Statistics Commentary Series: Commentary No. 24
Box plots were first described by John Tukey in a very influential book called Exploratory Data Analysis2 or just EDA by the cognoscenti. In this book, Tukey emphasizes 3 points: (1) we should never begin analyzing data before we have visualized them in some way (a self-evident point overlooked far too often even by seasoned data analysts); (2) we can learn much about variables and their relationships with other variables by simply graphing them; and (3) we should rely more on robust statistical methods; that is, parameters such as the median and inter-quartile range (IQR) that are more resilient to non-normality of the data and the effects of outliers. His approach to statistics is summed up in one of his quotes: “Far better an approximate answer to the right question, which is often vague, than an exact answer to the wrong question, which can always be made precise.”3, p. 13 Unfortunately, Tukey’s fertile mind (he introduced the terms “bit” for “binary digit” and “software,” developed the fast Fourier transform algorithm, and was a major contributor to statistics) also led to him introduce many new and somewhat confusing terms to describe the parts of the box plot; here, I’ll use the more common ones in addition to his.

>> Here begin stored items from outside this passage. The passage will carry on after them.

(* ===== verification/SexprFacts.v ===== *)
(** * The manifest reader is total, bounded and inverts a printer

    Theorems about [snode_parse] of Sexpr.v: it always returns a tree or one of
    its three diagnostics, every atom it returns fits the C buffer, and it
    reads back what a canonical printer writes. *)

From S2P Require Import Prelude CString Sexpr.

(** ** Totality and bounds *)

(** The outcome is a return that leaves at most [k] characters to read and a
    value satisfying [P], or a diagnostic. *)
Definition lex_ok {A} (k : nat) (P : A → Prop) (o : out SLex A) : Prop :=
  match o with
  | Ok a lx => length (rest lx) ≤ k ∧ P a
  | Die _ _ => True
  | Ub | Fuel => False
  end.

Lemma lex_ok_weaken {A} k1 k2 (P : A → Prop) o : k1 ≤ k2 → lex_ok k1 P o → lex_ok k2 P o.
Proof. destruct o; simpl; intuition lia. Qed.

Lemma lex_ok_bind {A B} k1 k2 (P : A → Prop) (Q : B → Prop) (m : M SLex A) (f : A → M SLex B) lx :
  lex_ok k1 P (m lx) →
  (∀ a lx', length (rest lx') ≤ k1 → P a → lex_ok k2 Q (f a lx')) →
  lex_ok k2 Q (mbind m f lx).
Proof. unfold mbind. destruct (m lx); simpl; try done. intros [? ?] Hf. by apply Hf. Qed.

Definition fits (bsz : nat) (buf : cstr) : Prop := length buf < bsz.

Lemma buf_push_fits bsz buf c : fits bsz buf → fits bsz (buf_push bsz buf c).
Proof.
  unfold fits, buf_push. case_decide; [rewrite length_app; simpl; lia | done].
Qed.
Lemma buf_push2_fits bsz buf c d : fits bsz buf → fits bsz (buf_push2 bsz buf c d).
Proof.
  unfold fits, buf_push2. case_decide; [rewrite length_app; simpl; lia | done].
Qed.
Create HintDb lex.
#[export] Hint Resolve buf_push_fits buf_push2_fits : lex.

Lemma swallow_ok bsz depth buf r l :
  fits bsz buf → lex_ok (length r) (fits bsz) (swallow_loop bsz depth buf r l).
Proof.
  remember (length r) as n eqn:Hn. assert (length r ≤ n) as Hle by lia. clear Hn.
  revert depth buf r l Hle. induction n as [|n IH]; intros depth buf r l Hle Hb;
    destruct depth as [|d]; destruct r as [|e r]; simpl in *; try (split; [lia|done]); try done; [lia|].
  assert (∀ d b l, fits bsz b → lex_ok (S n) (fits bsz) (swallow_loop bsz d b r l)) as IHr.
  { intros. apply (lex_ok_weaken n); [lia|]. apply IH; [lia|done]. }
  repeat case_match; subst; auto with lex.
  apply (lex_ok_weaken n); [lia|]. apply IH; [simpl in *; lia|auto with lex].
Qed.

Lemma string_ok bsz start buf r l :
  fits bsz buf → lex_ok (pred (length r)) (fits bsz) (string_loop bsz start buf r l).
Proof.
  remember (length r) as n eqn:Hn. assert (length r ≤ n) as Hle by lia. clear Hn.
  revert buf r l Hle. induction n as [|n IH]; intros buf r l Hle Hb;
    destruct r as [|e r]; simpl in *; try done; [lia|].
  assert (∀ b l, fits bsz b → lex_ok n (fits bsz) (string_loop bsz start b r l)) as IHr.
  { intros. apply (lex_ok_weaken (pred n)); [lia|]. apply IH; [lia|done]. }
  case_decide; [split; [simpl; lia | done]|]. case_decide; [|by auto with lex].
  destruct r as [|esc r']; [by auto with lex|].
  destruct (escape esc) as [keep e']. apply (lex_ok_weaken (pred n)); [lia|].
  apply IH; [simpl in *; lia|]. destruct keep; auto with lex.
Qed.

Lemma atom_ok n bsz buf lx :
  length (rest lx) < n → fits bsz buf →
  lex_ok (length (rest lx)) (fits bsz) (atom_loop n bsz buf lx).
Proof.
  revert buf lx. induction n as [|n IH]; intros buf lx Hn Hb; [lia|]. cbn [atom_loop].
  destruct lx as [[|d r] l]; simpl in *; [split; [simpl; lia|done]|].
  case_match; [split; [simpl; lia|done]|]. case_match.
  - eapply lex_ok_bind; [apply swallow_ok; auto with lex|]. simpl. intros b lx' Hl Hb'.
    apply (lex_ok_weaken (length (rest lx'))).
    + rewrite length_drop in Hl. lia.
    + apply IH; [|done]. rewrite length_drop in Hl. lia.
  - apply (lex_ok_weaken (length r)); [lia|]. apply (IH _ (Lex r l)); [simpl; lia|auto with lex].
Qed.

(** A bare atom consumes its first character. *)
Lemma atom_ok_progress n bsz buf d r l :
  is_delim d = false → length r < n → fits bsz buf →
  lex_ok (length r) (fits bsz) (atom_loop (S n) bsz buf (Lex (d :: r) l)).
Proof.
  intros Hd Hn Hb. cbn [atom_loop rest]. rewrite Hd. case_match.
  - eapply lex_ok_bind; [apply swallow_ok; auto with lex|]. simpl. intros b lx' Hl Hb'.
    rewrite length_drop in Hl. apply (lex_ok_weaken (length (rest lx'))); [lia|].
    apply atom_ok; [lia|done].
  - apply (atom_ok n _ _ (Lex r l)); [simpl; lia|auto with lex].
Qed.

Lemma skip_comment_length s : length (skip_comment s) ≤ length s.
Proof. induction s; simpl; [lia|]. case_decide; simpl; lia. Qed.

Lemma fits_nil : fits bufsize [].
Proof. unfold fits, bufsize. cbn [length]. lia. Qed.

Abbreviation node_fits := (all_atoms (fits bufsize)).
Definition frame_ok (f : frame) : Prop := Forall node_fits (f.1).

Lemma stack_push_ok st k : Forall frame_ok st → node_fits k → Forall frame_ok (stack_push st k).
Proof.
  destruct st as [|[kids l] st]; simpl; [done|]. unfold frame_ok. rewrite !Forall_cons. simpl.
  intros [? ?] ?. split; [|done]. by apply Forall_app_2; [|apply Forall_singleton].
Qed.

Lemma parse_ok n st lx :
  length (rest lx) < n → Forall frame_ok st → lex_ok 0 node_fits (parse_loop n st lx).
Proof.
  revert st lx. induction n as [|n IH]; intros st lx Hn Hst; [lia|]. cbn [parse_loop].
  destruct lx as [[|c r] l]; cbn [rest line] in *.
  - destruct st as [|[kids k] [|]]; try done. split; [done|].
    apply all_atoms_list. by apply Forall_cons in Hst as [? _].
  - simpl in Hn.
    assert (∀ st l, Forall frame_ok st → lex_ok 0 node_fits (parse_loop n st (Lex r l))) as IHr.
    { intros. apply IH; [simpl; lia|done]. }
    case_decide; [by auto|]. destruct (isspace c) eqn:Hsp; [by auto|]. case_decide.
    { subst. apply IH; [|done]. simpl. pose proof (skip_comment_length r). lia. }
    case_decide; [apply IHr; constructor; [apply Forall_nil_2|done]|].
    case_decide.
    { destruct st as [|[kids k] [|f st]]; try done. apply IHr, stack_push_ok.
      - by apply Forall_cons in Hst as [_ ?].
      - apply all_atoms_list. by apply Forall_cons in Hst as [? _]. }
    case_decide.
    { eapply lex_ok_bind; [apply string_ok, fits_nil|]. cbn [rest drop].
      intros b lx' Hl Hb. apply IH; [rewrite drop_0 in Hl; lia|]. by apply stack_push_ok. }
    eapply lex_ok_bind.
    { apply atom_ok_progress; [|simpl; lia | apply fits_nil].
      unfold is_delim. by rewrite !bool_decide_false by done. }
    intros b lx' Hl Hb. apply IH; [lia|]. by apply stack_push_ok.
Qed.

(** C15: on every input the reader returns, with the whole text consumed and a
    tree whose atoms all fit the 8192-byte buffer, or stops with a diagnostic;
    it neither runs forever nor leaves its buffers. *)
Theorem snode_parse_total lx :
  (∃ t lx', snode_parse lx = Ok t lx' ∧ rest lx' = [] ∧ all_atoms (fits bufsize) t) ∨
  (∃ msg lx', snode_parse lx = Die msg lx').
Proof.
  unfold snode_parse. pose proof (parse_ok (S (length (rest lx))) [([], line lx)] lx) as H.
  destruct (parse_loop _ _ _) as [t lx'|msg lx'| |]; simpl in H; [left | right; by eauto | |].
  - destruct H as [Hl Ht]; [lia | by repeat constructor |].
    exists t, lx'. split_and!; [done | | done]. apply nil_length_inv. lia.
  - destruct H; [lia | by repeat constructor].
  - destruct H; [lia | by repeat constructor].
Qed.

(** ** Reading back a printed tree *)

(** A canonical printer: every atom quoted, quotes and backslashes escaped. *)
Definition print_char (c : ascii) : cstr :=
  if decide (c = DQ ∨ c = BSL) then [BSL; c] else [c].
Definition print_atom (a : cstr) : cstr := DQ :: (a ≫= print_char) ++ [DQ].
Fixpoint print_node (n : SNode) : cstr :=
  match n with
  | S_ATOM a _ => print_atom a
  | S_LIST kids _ =>
      "(" ++ foldr (λ k acc, print_node k ++ " " ++ acc) [] kids ++ ")"
  end.
Definition print_nodes (kids : list SNode) : cstr :=
  foldr (λ k acc, print_node k ++ " " ++ acc) [] kids.

(** The result does not depend on the fuel once it exceeds the text. *)
Lemma parse_loop_enough n m st lx :
  length (rest lx) < n → length (rest lx) < m → parse_loop n st lx = parse_loop m st lx.
Proof.
  revert m st lx. induction n as [|n IH]; intros [|m] st lx Hn Hm; try lia. cbn [parse_loop].
  destruct lx as [[|c r] l]; cbn [rest line length] in *; [done|].
  assert (∀ st l, parse_loop n st (Lex r l) = parse_loop m st (Lex r l)) as IHr.
  { intros. apply IH; simpl; lia. }
  rewrite !IHr. case_decide; [done|]. case_match; [done|]. case_decide.
  { subst. pose proof (skip_comment_length r). apply IH; simpl; lia. }
  do 2 (case_decide; [by repeat case_match|]). case_decide.
  - unfold mbind. pose proof (string_ok bufsize l [] r l fits_nil) as H'.
    unfold lex_string. cbn [rest line drop]. rewrite drop_0.
    destruct (string_loop _ _ _ _ _); try done. simpl in H'. apply IH; lia.
  - unfold mbind. pose proof (atom_ok_progress (S (length r)) bufsize [] c r l) as H'.
    destruct (atom_loop _ _ _ _); try done. simpl in H'. apply IH.
    all: enough (is_delim c = false) by (destruct H'; [done|lia|apply fits_nil|lia]).
    all: unfold is_delim; by rewrite !bool_decide_false by done.
Qed.

Definition parse (st : list frame) (lx : SLex) : out SLex SNode :=
  parse_loop (S (length (rest lx))) st lx.

Lemma parse_step n st lx : length (rest lx) < n → parse_loop n st lx = parse st lx.
Proof. intros. apply parse_loop_enough; lia. Qed.

Lemma parse_loop_cons n st c r l :
  parse_loop (S n) st (Lex (c :: r) l) =
    if decide (c = NL) then parse_loop n st (Lex r (l + 1))
    else if isspace c then parse_loop n st (Lex r l)
    else if decide (c = ";"%char) then parse_loop n st (Lex (skip_comment (c :: r)) l)
    else if decide (c = "("%char) then parse_loop n (([], l) :: st) (Lex r l)
    else if decide (c = ")"%char) then
      match st with
      | (kids, k) :: (st1 :: st) =>
          parse_loop n (stack_push (st1 :: st) (S_LIST kids k)) (Lex r l)
      | _ => Die (on_line "manifest: stray ')'" l) (Lex (c :: r) l)
      end
    else if decide (c = DQ) then
      (buf <- lex_string bufsize ;;
       parse_loop n (stack_push st (snode_atom buf l))) (Lex (c :: r) l)
    else
      (buf <- atom_loop (S (length (c :: r))) bufsize [] ;;
       parse_loop n (stack_push st (snode_atom buf l))) (Lex (c :: r) l).
Proof. reflexivity. Qed.

Lemma parse_space st r l : parse st (Lex (" "%char :: r) l) = parse st (Lex r l).
Proof.
  unfold parse at 1. rewrite parse_loop_cons, decide_False by done.
  change (isspace " ") with true. apply parse_step. simpl. lia.
Qed.
Lemma parse_open st r l : parse st (Lex ("("%char :: r) l) = parse (([], l) :: st) (Lex r l).
Proof.
  unfold parse at 1. rewrite parse_loop_cons. change (isspace "(") with false.
  rewrite !decide_False, decide_True by done. apply parse_step. simpl. lia.
Qed.
Lemma parse_close kids k f st r l :
  parse ((kids, k) :: f :: st) (Lex (")"%char :: r) l)
  = parse (stack_push (f :: st) (S_LIST kids k)) (Lex r l).
Proof.
  unfold parse at 1. rewrite parse_loop_cons. change (isspace ")") with false.
  rewrite !decide_False, decide_True by done. apply parse_step. simpl. lia.
Qed.
Lemma parse_quote st r l b lx' :
  string_loop bufsize l [] r l = Ok b lx' →
  parse st (Lex (DQ :: r) l) = parse (stack_push st (S_ATOM b l)) lx'.
Proof.
  intros H. unfold parse at 1. rewrite parse_loop_cons. change (isspace DQ) with false.
  rewrite !decide_False, decide_True by done.
  unfold mbind, lex_string. cbn [rest drop line]. rewrite drop_0, H. apply parse_step.
  pose proof (string_ok bufsize l [] r l fits_nil) as H'. rewrite H in H'. simpl in *. lia.
Qed.

Lemma buf_push_fit bsz buf c : fits bsz (buf ++ [c]) → buf_push bsz buf c = buf ++ [c].
Proof. unfold fits, buf_push. rewrite length_app. simpl. intros. by rewrite decide_True by lia. Qed.

Lemma string_loop_print bsz start a buf r l :
  fits bsz (buf ++ a) →
  ∃ l', string_loop bsz start buf ((a ≫= print_char) ++ DQ :: r) l = Ok (buf ++ a) (Lex r l').
Proof.
  revert buf l. induction a as [|c a IH]; intros buf l Hf.
  - exists l. simpl. by rewrite app_nil_r.
  - assert (fits bsz (buf ++ [c])) as Hc by (unfold fits in *; rewrite !length_app in *; simpl in *; lia).
    replace (buf ++ c :: a) with ((buf ++ [c]) ++ a) in * by (by rewrite <- app_assoc).
    rewrite bind_cons, <- app_assoc. unfold print_char at 1. case_decide as Hq.
    + destruct (IH (buf ++ [c]) (bump c l) Hf) as [l' E]. exists l'.
      rewrite <- E, <- (buf_push_fit bsz buf c) by done. by destruct Hq as [-> | ->].
    + destruct (IH (buf ++ [c]) (bump c l) Hf) as [l' E]. exists l'. rewrite <- E.
      cbn [string_loop app]. by rewrite !decide_False, buf_push_fit by naive_solver.
Qed.

Lemma parse_print_nodes kids :
  Forall (λ k, ∀ f st r l, node_fits k →
    ∃ k' l', strip k' = strip k ∧
      parse (f :: st) (Lex (print_node k ++ r) l) = parse (stack_push (f :: st) k') (Lex r l')) kids →
  ∀ acc lk st r l, Forall node_fits kids →
    ∃ kids' l', map strip kids' = map strip kids ∧
      parse ((acc, lk) :: st) (Lex (print_nodes kids ++ r) l)
      = parse ((acc ++ kids', lk) :: st) (Lex r l').
Proof.
  induction 1 as [|k ks Hk _ IH]; intros acc lk st r l Hf; simpl.
  - exists [], l. by rewrite app_nil_r.
  - apply Forall_cons in Hf as [Hfk Hfs]. fold (print_nodes ks).
    destruct (Hk (acc, lk) st (" "%char :: print_nodes ks ++ r) l Hfk) as (k' & l1 & Hs & E).
    destruct (IH (acc ++ [k']) lk st r l1 Hfs) as (ks' & l2 & Hss & E2).
    exists (k' :: ks'), l2. split; [simpl; congruence|].
    rewrite <- app_assoc. simpl. etransitivity; [exact E|]. simpl. rewrite parse_space.
    etransitivity; [exact E2|]. by rewrite <- app_assoc.
Qed.

Lemma parse_print_node k f st r l :
  node_fits k →
  ∃ k' l', strip k' = strip k ∧
    parse (f :: st) (Lex (print_node k ++ r) l) = parse (stack_push (f :: st) k') (Lex r l').
Proof.
  revert f st r l. induction k as [a la|kids lk IH] using SNode_nested_ind; intros f st r l Hf.
  - destruct (string_loop_print bufsize l a [] r l Hf) as [l' E].
    exists (S_ATOM a l), l'. split; [done|]. cbn [print_node]. unfold print_atom.
    cbn [app]. rewrite <- app_assoc. by apply parse_quote.
  - apply all_atoms_list in Hf.
    destruct (parse_print_nodes kids IH [] l (f :: st) (")"%char :: r) l Hf) as (ks & l' & Hs & E).
    exists (S_LIST ks l), l'. split; [simpl; by rewrite Hs|].
    cbn [print_node]. fold (print_nodes kids). rewrite <- !app_assoc. cbn [app lit list_ascii_of_string].
    rewrite parse_open. etransitivity; [exact E|]. cbn [app]. apply parse_close.
Qed.

(** C14: reading the printed form of a list of trees returns these trees (up to
    the line numbers the reader assigns) with the whole text consumed, as long
    as the atoms fit the reader's buffer. *)
Theorem parse_print_roundtrip kids l :
  Forall (all_atoms (fits bufsize)) kids →
  ∃ kids' l', snode_parse (Lex (print_nodes kids) l) = Ok (S_LIST kids' l) (Lex [] l') ∧
              map strip kids' = map strip kids.
Proof.
  intros Hf.
  destruct (parse_print_nodes kids (Forall_true _ _ parse_print_node) [] l [] [] l Hf)
    as (ks & l' & Hs & E).
  exists ks, l'. split; [|done]. rewrite app_nil_r in E. exact E.
Qed.

Lemma parse_print_roundtrip_witness :
  let kids := [S_LIST [S_ATOM "set" 3; S_ATOM [DQ; BSL; NL] 4] 3] in
  ∃ kids' l', snode_parse (Lex (print_nodes kids) 1) = Ok (S_LIST kids' 1) (Lex [] l') ∧
              map strip kids' = map strip kids.
Proof.
  intros kids. apply parse_print_roundtrip.
  apply Forall_singleton, all_atoms_list, Forall_cons. split; [|apply Forall_singleton];
    cbn [all_atoms]; unfold fits, bufsize; cbn [length lit list_ascii_of_string]; lia.
Defined.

An example of a box plot is shown in Figure 1. There are a few points to bear in mind before we discuss its anatomy. First, this box plot is drawn vertically, but they can be drawn horizontally as well. Second, it’s shown with a dashed line for the median, open circles for outliers, an X for the mean, and an asterisk for the extreme outlier (these terms will be defined in a bit). Different computer programs may use other symbols, such as a solid line for the median, closed circles for the outliers, a + for the mean, and so forth, but the context or a footnote should make it clear what’s what.
To illustrate the construction of a box plot, we’ll use these 19 values:
8 14 26 26 28 29 33 34 34 35 36 39 39 40 43 52 65 73 92
As you can see, they’re already rank ordered, from lowest to highest. The median, as you likely remember from introductory statistics, is the value that divides the data in half.